An Introduction for Non-European Entrepreneurs, Freelancers, and the Self-Employed

By Volker Poelzl
Resources updated 8/2023 by Transitions Abroad.

Starting a Business in Europe. Skyline of Paris, France with Eiffel Tower.

Under the current economic conditions in Europe, such as slow growth, political instability of all kinds, BREXIT fallout, etc., there have been better times to set up a business. But with most of Europe notorious for its slow growth even during good economic times, there are still opportunities to start your business in Europe if you know all the practical realities and barriers.

One of the most important things that should be foremost on your mind is that each European country has unique rules and laws regarding foreigners outside the EU who want to set up a business. Although the European Union theoretically has a joint immigration policy, known as the Schengen agreement, there are as many different laws relating to immigrating, working, and setting up a business as there are member countries. Some countries make it reasonably easy to immigrate, obtain a residency permit, and open a business. In contrast, others make it virtually impossible for non-Europeans to establish residency and start a business.

Recent waves of immigration due to conflicts in the Middle East, North Africa, and other impoverished or unstable nations have increased political pressures to preserve jobs for permanent citizens. The global economy is progressively emphasizing automation and continues taking advantage of cheaper overseas labor. Unemployment remains high in most European countries. So you have to offer self-sustaining income and create jobs for others to overcome barriers to get the go-ahead to start your own business in Europe.

Requirements for Setting up a Business in Europe

Despite the different laws regarding business permits for foreigners, there is one regulation most European countries share: foreigners intending to open a business do not need a work permit or any other type of visa. They need a residency permit in the country where they intend to establish their business.
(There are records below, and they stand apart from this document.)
(** C31: when the configured address and the sender's together do not fit into
    the 20 bytes of the client's [addr], the search writes beyond the array:
    an address in the answer is prepended to the sender's, not replaced. *)
Theorem discovery_overflows_address `{Env} `{Kernel} s addr port buffer before sender after t :
  ssdp_server s -> zlen buffer = SSDP_PACKET_SIZE -> Forall noise before -> zlen addr = 20 ->
  zlen (cstr (sv_addr s)) + zlen (inet_ntoa (sin_addr sender)) + 1 > 20 ->
  syncs_find_server addr port buffer (before ++ (RecvData (answer_of s), sender) :: after) t = Fault OutOfBounds.
Proof.
  intros Hs Hb Hnoise Haddr Hfit.
  apply (find_server_start addr port buffer); [done|]. intros fd' t2 buffer' Ho Hb' _.
  destruct (find_server_loop_noise addr buffer' before ((RecvData (answer_of s), sender) :: after) t2 Hnoise Hb')
    as (b2 & Hb2 & En).
  pose proof Hs as (_ & Hmax & _). unfold INET_ADDRSTRLEN in Hmax.
  pose proof (find_server_loop_answer s addr b2 sender after t2 Hs Hb2 ltac:(lia)) as Ea.
  rewrite (proj2 (Z.leb_gt _ _)) in Ea by lia. unfold mbind, M_bind. by rewrite En, Ea.
Qed.

Section instances.
#[local] Existing Instances perfect_env perfect_kernel.

(** A server on all interfaces and one with an address of its own. *)
Definition any_server : syncs_server := syncs_server_create None 4444 (Some (text "srv")).
Definition addressed_server : syncs_server :=
  syncs_server_create (Some (text "192.168.100.10")) 4444 (Some (text "srv")).

(** 10.0.0.7 in memory order. *)
Definition sample_sender : sockaddr_in := mk_addr 0x0700000a 0x6c07.

Lemma created_server addr port cid :
  (forall a, addr = Some a -> no_colon (cstr a) /\ zlen (cstr a) <= INET_ADDRSTRLEN) -> 0 <= port < 2 ^ 31 ->
  ssdp_server (syncs_server_create addr port (Some cid)).
Proof.
  intros Ha Hp.
  assert (sv_addr (syncs_server_create addr port (Some cid)) =
    match addr with Some a => strncpy 20 a | None => zero_bytes 20 end) as Eaddr by by destruct addr.
  assert (sv_id (syncs_server_create addr port (Some cid)) = syncs_idstr cid) as Eid by by destruct addr.
  assert (forall l k, no_nul l -> (length l < k)%nat -> cstr (resize k Byte.x00 l) = l /\
    zlen (cstr (resize k Byte.x00 l)) < zlen (resize k Byte.x00 l)) as Hstr.
  { intros l k Hl Hk. rewrite resize_ge by lia. replace (k - length l)%nat with (S (k - length l - 1)) by lia.
    cbn [replicate]. rewrite cstr_no_nul_app by done. split; [done|].
    rewrite zlen_app, zlen_cons. pose proof (zlen_nonneg (replicate (k - length l - 1) Byte.x00)). lia. }
  unfold ssdp_server. rewrite Eaddr, Eid. clear Eaddr Eid. rewrite syncs_idstr_chars.
  destruct (Hstr (take 31 (cstr cid)) 32%nat) as [_ Hid].
  { apply list.Forall_forall. intros c. apply take_cstr_no_nul. }
  { rewrite length_take. lia. }
  split_and!; [..|exact Hid|unfold zlen; by rewrite length_resize].
  all: try (by destruct addr; apply Hp); destruct addr as [a|]; try done; try (by vm_compute).
  all: destruct (Ha a eq_refl) as [Hc Hl]; unfold INET_ADDRSTRLEN, zlen in Hl;
    destruct (Hstr (cstr a) 20%nat (no_nul_cstr a) ltac:(lia)) as [E Hlt]; rewrite E in Hlt; unfold strncpy; rewrite E; done.
Qed.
These residency permits are temporary at first, but after a few years, depending on the success of your business venture, you can obtain a long-term residency permit. There are several types of businesses you can set up to qualify for a residency permit. You can set up your business as a sole trader, a partnership, a branch or office of a foreign company, or a company registered in your host country.

First, local administrators need to determine if your residency application is genuine. Do you intend to start a business such that each country's national and economic interests are considered? Unless your self-employment or business activity is likely to significantly contribute to your chosen destination's economy, culture, and sciences, there is only a slim chance that your business proposal will be approved and you will be granted a residency permit. Some countries require a business plan to obtain a residency permit to start a business. Your project is then examined by labor and immigration authorities to determine if it suits the country's economic needs. In essence, your business plan needs to show that you will make investments and provide services for which there is a need in the country of your interest.
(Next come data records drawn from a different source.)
Lemma created_vars addr port cid log :
  w_vars (mk_world (syncs_server_create addr port cid) log) = (replicate SYNCS_EVENT_MAXIMUM free_event, 0).
Proof.
  destruct (server_create_tables addr port cid) as (Hev & _ & _).
  change (w_vars _) with (sv_events (syncs_server_create addr port cid), sv_update_counter (syncs_server_create addr port cid)).
  rewrite Hev. f_equal. by destruct addr, cid.
Qed.

Lemma created_directory addr port cid log : abs (mk_world (syncs_server_create addr port cid) log) = (∅, 0).
Proof. unfold abs. by rewrite created_vars, directory_free. Qed.

Section daemon.
Context `{Env} `{Json}.

(** The value a string entry leaves in its variable: strings of 0, 1 and 511
    bytes are lost, the default size of the type being 0. *)
Definition kept_string (t : list byte) : list byte :=
  let n := u32 (zlen t) in
  if (2 <=? n) && (n <? SYNCS_VARIABLE_SIZE_MAXIMUM) then ztake n t else [].

(** What one entry of the array asks for: a variable, or nothing ([Some None]):
    an entry that is null or has no name or type, an integer or a string
    without value, a size above the maximum.  [None]: the entry makes the
    daemon read memory that is not its own: a null name or type, and every
    integer with a value, which is passed as an object of eight bytes. *)
Definition entry_request (v : option json) : option (option request) :=
  match v, member v (text "name"), member v (text "type") with
  | Some _, Some name, Some type =>
      match get_string type with
      | None => None
      | Some type_string =>
          let t := config_type type_string in
          match member v (text "value") with
          | Some (Some j) =>
              if (t =? SYNCS_TYPE_VAR_INT32) || (t =? SYNCS_TYPE_VAR_INT64) then None
              else
                nm ← get_string name;
                if t =? SYNCS_TYPE_VAR_STRING then
                  let s := cstr (json_string j) in
                  Some (if u32 (zlen s) >? SYNCS_VARIABLE_SIZE_MAXIMUM then None
                        else Some (mk_request nm t (Some (kept_string s))))
                else
                  Some (if u32 (default 0 (get_int <$> member v (text "size"))) >? SYNCS_VARIABLE_SIZE_MAXIMUM then None
                        else Some (mk_request nm t None))
          | _ =>
              if (t =? SYNCS_TYPE_VAR_INT32) || (t =? SYNCS_TYPE_VAR_INT64) || (t =? SYNCS_TYPE_VAR_STRING)
              then Some None
              else
                nm ← get_string name;
                Some (if u32 (default 0 (get_int <$> member v (text "size"))) >? SYNCS_VARIABLE_SIZE_MAXIMUM then None
                      else Some (mk_request nm t None))
          end
      end
  | _, _, _ => Some None
  end.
Some countries require that you provide a certain amount of money available to fund your start-up. Suppose you want to set up a business in the UK. In that case, you need at least 50,000 pounds to invest in your business and additional funds to support yourself and your family until your business is profitable, among other conditions. Laws in most European countries also require that you have a controlling or equal interest in your business (in the case of a partnership), must be involved full-time, and cannot seek public assistance or take on employment while operating your business.

Some countries do not specify how many jobs your business needs to create to be allowed to operate, while others require a certain amount of employment generated. The UK, for example, requires that your business create two new full-time jobs for UK residents or citizens.
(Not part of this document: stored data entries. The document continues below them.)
(** An array that starts with the entries. *)
Lemma entries_from_concat es info :
  Forall (fun e => zlen e = sizeof_event_info) es ->
  ztake (Z.of_nat (length es) * sizeof_event_info) info = concat es ->
  Z.of_nat (length es) * sizeof_event_info <= zlen info /\ entries_from 0 es info.
Proof.
  intros Hes. unfold sizeof_event_info in *. revert info. induction es as [|e es IH]; intros info E.
  { split; [pose proof (zlen_nonneg info); cbn; lia|]. by intros j e. }
  apply list.Forall_cons in Hes as [He Hes]. specialize (IH Hes). cbn [concat length] in *.
  assert (ztake 90 info = e) as Ee.
  { pose proof (f_equal (ztake 90) E) as E1. rewrite ztake_ztake in E1 by lia. rewrite Z.min_l in E1 by lia.
    rewrite E1, ztake_app_le by lia. apply ztake_ge. lia. }
  assert (info = e ++ zdrop 90 info) as Ei by (by rewrite <- Ee at 1; rewrite ztake_zdrop).
  assert (ztake (Z.of_nat (length es) * 90) (zdrop 90 info) = concat es) as Er.
  { apply (f_equal (zdrop 90)) in E. rewrite zdrop_ztake in E by lia.
    rewrite (zdrop_app_ge _ e), He, zdrop_0 in E by lia. rewrite <- E. f_equal. lia. }
  destruct (IH _ Er) as [Hl Hn]. rewrite Ei. split.
  - rewrite zlen_app. lia.
  - unfold entries_from in *. unfold sizeof_event_info in *. intros [|j] x Hj.
    + injection Hj as <-. cbn. by apply mem_sub_hit.
    + cbn in Hj. rewrite (mem_sub_skip 90) by lia. rewrite <- (Hn j x Hj). do 2 f_equal; lia.
Qed.

(** The part of a round that shows the variables. *)
Lemma monitor_events_prints v es info count wk cw cw' :
  zlen (mv_str v) = 15 -> Forall (fun e => zlen e = sizeof_event_info) es ->
  syncs_request_eventslist (mv_count v) wk cw = Ok ((Some info, count), cw') ->
  count = Z.of_nat (length es) -> ztake (Z.of_nat (length es) * sizeof_event_info) info = concat es ->
  match mapM entry_row es with
  | Some rows => exists v' cw1, monitor_events v wk cw = Ok ((true, v', monitor_events_head ++ concat rows), cw1) /\
      c_log cw1 = c_log cw'
  | None => monitor_events v wk cw = Fault OutOfBounds
  end.
Proof.
  intros Hs Hes Ereq -> Hi. destruct (entries_from_concat es info Hes Hi) as [Hl Hfrom].
  pose proof (monitor_rows es 0 (mv_str v) monitor_events_head info cw' Hs Hl Hfrom) as Hrows.
  unfold monitor_events. erewrite bind_Ok by exact Ereq. cbn match. unfold entries. rewrite Nat2Z.id.
  destruct (mapM entry_row es) as [rows|].
  - destruct Hrows as (str' & info' & Er). erewrite bind_Ok by exact Er. eexists _, _. split; reflexivity.
  - unfold mbind, M_bind. by rewrite Hrows.
Qed.
End table.

(** ** What a variable of the server looks like *)

Definition monitor_text (ev : syncs_event) : Z * list byte :=
  let data := ev_data ev in
  let type := ev_data_type ev in
  if type =? SYNCS_TYPE_VAR_INT32 then
    (15, if isprint (i8 (word_at 1 data)) then fmt_d (int_at data) ++ text "/" ++ ztake 1 data
         else fmt_d (int_at data))
  else if type =? SYNCS_TYPE_VAR_INT64 then (15, fmt_d (i64 (word_at 8 data)))
  else if type =? SYNCS_TYPE_VAR_FLOAT then (15, fmt_f 8 23 (word_at 4 data))
  else if type =? SYNCS_TYPE_VAR_DOUBLE then (15, fmt_f 11 52 (word_at 8 data))
  else if type =? SYNCS_TYPE_VAR_STRING then (15, cstr (ztake (ev_data_size ev) data))
  else (10, text "not support").

Definition count_column (n : Z) : list byte := pad 7 (fmt_d (i32 n)).

Definition shown_variable (ev : syncs_event) : list byte :=
  let '(size, output) := monitor_text ev in
  text "|" ++ pad 31 (cstr (id_chars (ev_id ev))) ++ text "|" ++ pad 15 (cstr (ztake (size - 1) output)) ++
  text "|" ++ count_column (ev_count ev) ++ text "|" ++ count_column (ev_producers_count ev) ++
  text "|" ++ count_column (ev_consumers_count ev) ++ LF.

(** The bytes a type reads; a variable a client created may hold fewer. *)
Definition type_width (type : Z) : Z :=
  if (type =? SYNCS_TYPE_VAR_INT32) || (type =? SYNCS_TYPE_VAR_FLOAT) then 4
  else if (type =? SYNCS_TYPE_VAR_INT64) || (type =? SYNCS_TYPE_VAR_DOUBLE) then 8
  else 0.

Definition monitor_printable (ev : syncs_event) : Prop :=
  is_string (id_chars (ev_id ev)) /\ type_width (ev_data_type ev) <= ev_data_size ev /\
  (ev_data_type ev = SYNCS_TYPE_VAR_STRING -> ev_data_size ev < 32).

Section entry.
Context (l : list syncs_event) (i : nat) (e : list byte) (ev : syncs_event).
Context (Hwf : event_wf ev) (Hi : l !! i = Some ev) (Hentry : event_entry l i e).

Lemma entry_size : 0 <= ev_data_size ev <= SYNCS_VARIABLE_SIZE_MAXIMUM.
Proof. apply (ewf_size _ Hwf). Qed.

Lemma entry_fields :
  info_id e = id_chars (ev_id ev) /\ unsigned_at 32 4 e = ev_data_type ev /\
  unsigned_at 68 2 e = ev_data_size ev /\
  (forall n, 0 <= n <= ev_data_size ev -> n <= 32 -> mem_sub 0 n (short_data e) = ztake n (ev_data ev)).
Proof.
  destruct Hentry as (ev' & Hi' & Hid & Hty & Hd & Hsz & _). rewrite Hi in Hi'. injection Hi' as <-.
  pose proof entry_size as Hs. unfold SYNCS_VARIABLE_SIZE_MAXIMUM in Hs.
  assert (0 <= ev_data_type ev < 2 ^ 32) as Ht.
  { rewrite <- (ewf_type _ Hwf). change SYNCS_TYPE_VAR_MASK with (Z.land 0xf00 (2 ^ 32 - 1)).
    rewrite Z.land_assoc, land_mask by lia. apply Z.mod_pos_bound. lia. }
  split; [exact Hid|]. unfold unsigned_at. rewrite Hty, Hsz.
  split; [by apply le_combine_split_small|]. split; [apply le_combine_split_small; lia|].
  intros n Hn Hn32. cbn zeta in Hd. unfold short_data. rewrite mem_sub_sub, Z.add_0_r by lia.
  unfold SYNCS_VARIABLE_INFO_SIZE_MAXIMUM in Hd. set (m := Z.min (ev_data_size ev) 32) in *.
  transitivity (mem_sub 0 n (mem_sub 36 m e)); [by rewrite mem_sub_sub by lia|].
  rewrite Hd. unfold mem_sub. rewrite zdrop_0, ztake_ztake. f_equal. lia.
Qed.

(** The columns of the counters. *)
Lemma entry_row_columns id value :
  monitor_row id value e =
    text "|" ++ pad 31 id ++ text "|" ++ pad 15 value ++ text "|" ++ count_column (ev_count ev) ++
    text "|" ++ count_column (ev_producers_count ev) ++ text "|" ++ count_column (ev_consumers_count ev) ++ LF.
Proof.
  destruct Hentry as (ev' & Hi' & _ & _ & _ & _ & Hc & Hcons & Hprod). rewrite Hi in Hi'. injection Hi' as <-.
  unfold monitor_row, int_column, unsigned_at, count_column. rewrite Hc, Hcons, Hprod, !le_combine_split.
  by rewrite !i32_mod.
Qed.

(** A variable that can be printed, and a string that cannot. *)
Lemma entry_row_printable : monitor_printable ev -> entry_row e = Some (shown_variable ev).
Proof.
  intros (Hid & Hw & Hstr). destruct entry_fields as (Ei & Ety & Esz & Ed).
  assert (entry_value e = Some (monitor_text ev)) as Ev.
  { unfold entry_value, monitor_text, type_width in *. cbn zeta. rewrite Ety, Esz.
    assert (forall n, 0 < n <= ev_data_size ev -> n <= 32 -> mem_sub 0 n (short_data e) = mem_sub 0 n (ev_data ev)) as Hn.
    { intros n Hn1 Hn2. rewrite Ed by lia. unfold mem_sub. by rewrite zdrop_0. }
    assert (forall b : list byte, ztake 1 b = mem_sub 0 1 b) as Ht by (intros b; unfold mem_sub; by rewrite zdrop_0).
    unfold int_at, word_at. rewrite !Ht.
    destruct (_ =? SYNCS_TYPE_VAR_INT32) eqn:E1; cbn [orb] in Hw; [by rewrite !Hn by lia|].
    destruct (_ =? SYNCS_TYPE_VAR_INT64) eqn:E2; cbn [orb] in Hw.
    { destruct (_ =? SYNCS_TYPE_VAR_FLOAT) eqn:E3; [apply Z.eqb_eq in E2, E3; rewrite E2 in E3; done|].
      by rewrite !Hn by lia. }
    destruct (_ =? SYNCS_TYPE_VAR_FLOAT) eqn:E3; cbn [orb] in Hw; [by rewrite !Hn by lia|].
    destruct (_ =? SYNCS_TYPE_VAR_DOUBLE) eqn:E4; cbn [orb] in Hw; [by rewrite !Hn by lia|].
    destruct (_ =? SYNCS_TYPE_VAR_STRING) eqn:E5; [|done].
    apply Z.eqb_eq in E5. specialize (Hstr E5). rewrite (proj2 (Z.ltb_lt _ _)) by lia. pose proof entry_size.
    rewrite <- (Ed (ev_data_size ev)) by lia. unfold mem_sub. by rewrite zdrop_0. }
  unfold entry_row, shown_variable. rewrite Ev. destruct (monitor_text ev) as [size output]. cbn [mbind option_bind].
  rewrite Ei, bool_decide_true by exact Hid. by rewrite entry_row_columns.
Qed.

Lemma entry_row_long : ev_data_type ev = SYNCS_TYPE_VAR_STRING -> 32 <= ev_data_size ev -> entry_row e = None.
Proof.
  intros Hty Hsz. destruct entry_fields as (_ & Ety & Esz & _). unfold entry_row, entry_value. cbn zeta.
  rewrite Ety, Hty, Esz. cbn -[fmt_d fmt_f]. by rewrite (proj2 (Z.ltb_ge _ _)) by lia.
Qed.
End entry.

(** The variables in use, in the order of their slots. *)
Definition live_variables (l : list syncs_event) : list syncs_event := omap (fun i => l !! i) (event_slots l).

Lemma entries_rows l es :
  (forall i ev, l !! i = Some ev -> event_wf ev) -> event_entries l es ->
  Forall monitor_printable (live_variables l) -> mapM entry_row es = Some (shown_variable <$> live_variables l).
Proof.
  intros Hwf. unfold event_entries, live_variables. induction 1 as [|i e sl es [He Hent] _ IH]; intros Hp; [done|].
  destruct Hent as (ev & Hi & Hent). cbn [omap list_omap] in *. rewrite Hi in *. apply list.Forall_cons in Hp as [Hev Hp].
  cbn [mapM]. rewrite (entry_row_printable l i e ev (Hwf _ _ Hi) Hi (ex_intro _ ev (conj Hi Hent)) Hev).
  cbn [mbind option_bind]. by rewrite IH.
Qed.

Lemma entries_long l es i ev :
  (forall i ev, l !! i = Some ev -> event_wf ev) -> event_entries l es ->
  i ∈ event_slots l -> l !! i = Some ev -> ev_data_type ev = SYNCS_TYPE_VAR_STRING -> 32 <= ev_data_size ev ->
  mapM entry_row es = None.
Proof.
  intros Hwf. unfold event_entries. induction 1 as [|j e sl es [He Hent] _ IH]; intros Hin Hi Hty Hsz.
  { by apply elem_of_nil in Hin. }
  cbn [mapM]. apply elem_of_cons in Hin as [->|Hin].
  - by rewrite (entry_row_long l j e ev (Hwf _ _ Hi) Hi Hent Hty Hsz).
  - destruct (entry_row e); [|done]. cbn [mbind option_bind]. by rewrite IH.
Qed.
In addition to legal requirements to set up a business as a foreigner from outside Europe, each country has regulations regarding business permits, registrations, etc. To operate your business, you must register with the local authorities (the jurisdictions and responsible government agencies vary from country to country), get a business tax identification number, and register with the respective social security administration. Some countries also require business owners to be registered members of a chamber of commerce or other governing business organization. In many countries, chambers of commerce are institutions that provide helpful information, business plan advice, training, support, and resources for business start-ups.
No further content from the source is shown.